Lemma apply_call_write c b :
  call_entry c = Some b →
  wf BufferSize (apply_call BufferSize s c) ∧
  log (apply_call BufferSize s c) =
    (if buffer_ops s =? BufferSize then [] else log s) ++ [b] ∧
  items (apply_call BufferSize s c) =
    (if buffer_ops s =? BufferSize then items (make_ready BufferSize s)
     else items s).
Proof.
  destruct c as [val|val|]; intros [= <-]; cbn [apply_call].
  - by apply insert_spec.
  - by apply erase_spec.
Qed.

Lemma apply_call_sorted c :
  wf BufferSize (apply_call BufferSize s c)
  ∧ strictly_increasing (items (apply_call BufferSize s c)).
Proof.
  destruct (call_entry c) as [b|] eqn:Hc.
  - destruct (apply_call_write c b Hc) as (Hwf' & Hlog' & Hitems').
    split; [done|].
    by apply (record_strictly_increasing BufferSize s _ b).
  - destruct c; try done. cbn [apply_call begin_ snd].
    split; [by apply wf_make_ready|].
    by apply contents_strictly_increasing.
Qed.

Lemma apply_call_into_empty_log c :
  buffer_ops s = 0 ∨ buffer_ops s = BufferSize →
  contents BufferSize (apply_call BufferSize s c)
    = ref_apply (contents BufferSize s) c.
Proof.
  intros Hempty. destruct (call_entry c) as [b|] eqn:Hc.
  - destruct (apply_call_write c b Hc) as (Hwf' & Hlog' & Hitems').
    rewrite (record_into_empty_log BufferSize s _ b) by done.
    by destruct c; simplify_eq/=.
  - destruct c; try done. cbn [apply_call begin_ snd ref_apply].
    rewrite !contents_make_ready. apply make_ready_again.
Qed.
End writes.

Lemma run_sorted BufferSize calls : ∀ s,
  0 < BufferSize → wf BufferSize s → strictly_increasing (items s) →
  wf BufferSize (run BufferSize calls s)
  ∧ strictly_increasing (items (run BufferSize calls s)).
Proof.
  unfold run. induction calls as [|c calls IH]; intros s HC Hwf Hs; [done|].
  cbn [foldl]. destruct (apply_call_sorted BufferSize s HC Hwf Hs c).
  by apply IH.
Qed.

Lemma run_one_cell calls : ∀ s,
  wf 1 s → strictly_increasing (items s) →
  contents 1 (run 1 calls s) = foldl ref_apply (contents 1 s) calls.
Proof.
  unfold run. induction calls as [|c calls IH]; intros s Hwf Hs; [done|].
  cbn [foldl].
  destruct (apply_call_sorted 1 s (Nat.lt_0_1) Hwf Hs c) as [Hwf' Hs'].
  rewrite IH by done. f_equal.
  apply apply_call_into_empty_log; [lia|done..|].
  destruct Hwf as [_ ?]. lia.
Qed.

Lemma run_read_after_every_write BufferSize calls : ∀ s,
  0 < BufferSize → wf BufferSize s → strictly_increasing (items s) →
  buffer_ops s = 0 →
  contents BufferSize
    (run BufferSize (calls ≫= λ c, [c; CallBegin]) s)
    = foldl ref_apply (items s) calls.
Proof.
  unfold run. induction calls as [|c calls IH]; intros s HC Hwf Hs H0.
  - cbn. rewrite contents_make_ready. unfold make_ready. by rewrite H0.
  - cbn [mbind list_bind app foldl].
    change (foldl (apply_call BufferSize)
              (apply_call BufferSize (apply_call BufferSize s c) CallBegin)
              (calls ≫= λ c, [c; CallBegin]))
      with (run BufferSize (calls ≫= λ c, [c; CallBegin])
              (make_ready BufferSize (apply_call BufferSize s c))).
    destruct (apply_call_sorted BufferSize s HC Hwf Hs c) as [Hwf' Hs'].
    unfold run. rewrite IH.
    + f_equal. rewrite <-contents_make_ready.
      rewrite apply_call_into_empty_log by auto.
      f_equal. rewrite contents_make_ready. unfold make_ready. by rewrite H0.
    + done.
    + by apply wf_make_ready.
    + by apply (contents_strictly_increasing BufferSize).
    + apply make_ready_buffer_ops.
Qed.

(** X11.  Absorbed writes.  Whatever is pending in the log, inserting a
    value that is in the contents and erasing a value that is not in the
    contents leave the contents as they are. *)
Theorem absorbed_writes (BufferSize : nat) (s : contiguous_set) (val : Z) :
  0 < BufferSize →
  wf BufferSize s →
  strictly_increasing (items s) →
  (val ∈ contents BufferSize s →
   contents BufferSize (insert BufferSize val s) = contents BufferSize s)
  ∧ ((val ∉ contents BufferSize s) →
     contents BufferSize (erase BufferSize val s) = contents BufferSize s).
Proof.
  intros HC Hwf Hs. split; intros Hval.
  - destruct (insert_spec BufferSize val s HC Hwf) as (Hwf' & Hlog' & Hitems').
    by apply (record_absorbed BufferSize s _ (mkBufferItem InsertItem val)).
  - destruct (erase_spec BufferSize val s HC Hwf) as (Hwf' & Hlog' & Hitems').
    by apply (record_absorbed BufferSize s _ (mkBufferItem DeleteItem val)).
Qed.
(** X17.  After any list of runs of the three pages, the customer table
    has the same rows in the same places with their ids, emails and names;
    a tier is as it was or is one of Gold and Standard; and the reward
    table is unchanged. *)
Theorem pages_keep_customers_and_rewards :
  forall (ps : list page_run) (w : World),
    Forall2 kept_customer
      (Customers (db w)) (Customers (db (run_session ps w)))
    /\ map customer_id (Customers (db (run_session ps w)))
       = map customer_id (Customers (db w))
    /\ Rewards (db (run_session ps w)) = Rewards (db w).
Proof.
  intros ps w. destruct (run_session_tables ps w) as (K & R & _).
  split; [exact K|]. split; [exact (kept_customer_ids _ _ K)|exact R].
Qed.

Lemma run_page_keeps_nonnegative (p : page_run) (w : World) (cid : Z) :
  takes_nothing_unearned p ->
  0 <= sum_points (entries_of cid (db w)) ->
  0 <= sum_points (entries_of cid (db (snd (run_page p w)))).
Proof.
  intros Hp Hb. destruct p as [clk e a o b|clk e s b|clk e n r b];
    cbn [run_page takes_nothing_unearned] in *.
  - destruct (page_add_points_effect clk e a o b w)
      as [(_ & Hdb & _)|[(x & Hr & _)|
          (c & p & _ & _ & _ & _ & _ & Hpt & Hr)]].
    + rewrite Hdb. exact Hb.
    + rewrite Hr. exact Hb.
    + rewrite Hr, balance_after_tier_update. unfold after_earn. cbn [db].
      rewrite balance_after_insert_any.
      pose proof (purchase_points_nonneg a p Hp Hpt).
      destruct (customer_id c =? cid); lia.
  - destruct (page_redeem_reward_effect clk e s b w)
      as [(_ & Hdb & _)|[(Hr & _)|(c & rid & rw & _ & _ & _ & L & Hr)]].
    + rewrite Hdb. exact Hb.
    + rewrite Hr. exact Hb.
    + rewrite Hr. unfold after_redeem. cbn [snd db].
      rewrite balance_after_insert_any.
      destruct (Z.eqb_spec (customer_id c) cid) as [E|E]; [|lia].
      rewrite <- E. lia.
  - destruct (page_customer_service_effect clk e n r b w)
      as [(_ & Hdb & _)|(c & _ & _ & _ & _ & _ & Hr)].
    + rewrite Hdb. exact Hb.
    + rewrite Hr, balance_after_tier_update. unfold after_adjust. cbn [db].
      rewrite balance_after_insert_any.
      destruct (customer_id c =? cid); lia.
Qed.

(** X18.  Only a manual adjustment by a negative number of points can
    make a balance negative: after any list of runs that are purchases of
    an amount above zero, redemptions, or adjustments by a non-negative
    number of points, a balance that was not negative is not negative. *)
Theorem balance_stays_nonnegative :
  forall (ps : list page_run) (w : World) (cid : Z),
    Forall takes_nothing_unearned ps ->
    0 <= sum_points (entries_of cid (db w)) ->
    fst (get_customer_point_balance cid (run_session ps w))
    = Return (sum_points (entries_of cid (db (run_session ps w))))
    /\ 0 <= sum_points (entries_of cid (db (run_session ps w))).
Proof.
  intros ps w cid Hps Hb.
  split; [rewrite get_customer_point_balance_run; reflexivity|].
  revert w Hb. induction Hps as [|p ps Hp _ IH]; intros w Hb;
    cbn [run_session]; [exact Hb|].
  apply IH. apply run_page_keeps_nonnegative; assumption.
Qed.

Lemma balance_stays_nonnegative_witness :
  Forall takes_nothing_unearned
    [AddPoints clk2024 "alice@example.com" 100%float "A-1" true;
     RedeemReward clk2024 "alice@example.com" "Tote Bag (800 Points)" true;
     RedeemReward clk2024 "alice@example.com" "Tote Bag (800 Points)" true]
  /\ 0 <= sum_points (entries_of 1 (db w0))
  /\ 0 <= sum_points
            (entries_of 1
               (db (run_session
                      [AddPoints clk2024 "alice@example.com" 100%float "A-1"
                         true;
                       RedeemReward clk2024 "alice@example.com"
                         "Tote Bag (800 Points)" true;
                       RedeemReward clk2024 "alice@example.com"
                         "Tote Bag (800 Points)" true]
                      w0))).
Proof.
  assert (Hps : Forall takes_nothing_unearned
                  [AddPoints clk2024 "alice@example.com" 100%float "A-1" true;
                   RedeemReward clk2024 "alice@example.com"
                     "Tote Bag (800 Points)" true;
                   RedeemReward clk2024 "alice@example.com"
                     "Tote Bag (800 Points)" true]).
  { repeat constructor. }
  assert (Hb : 0 <= sum_points (entries_of 1 (db w0)))
    by (vm_compute; discriminate).
  split; [exact Hps|]. split; [exact Hb|].
  exact (proj2 (balance_stays_nonnegative _ w0 1 Hps Hb)).
Defined.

━━━━━━━━━━

__Aim of the exercise__.
Give only the lines from the one holding "intros Hempty. destruct" through the one holding "- destruct c; try done. cbn [apply_call begin_ snd ref_apply].", each restated exactly as it appears above.

__Solution for this problem__.
  intros Hempty. destruct (call_entry c) as [b|] eqn:Hc.
  - destruct (apply_call_write c b Hc) as (Hwf' & Hlog' & Hitems').
    rewrite (record_into_empty_log BufferSize s _ b) by done.
    by destruct c; simplify_eq/=.
  - destruct c; try done. cbn [apply_call begin_ snd ref_apply].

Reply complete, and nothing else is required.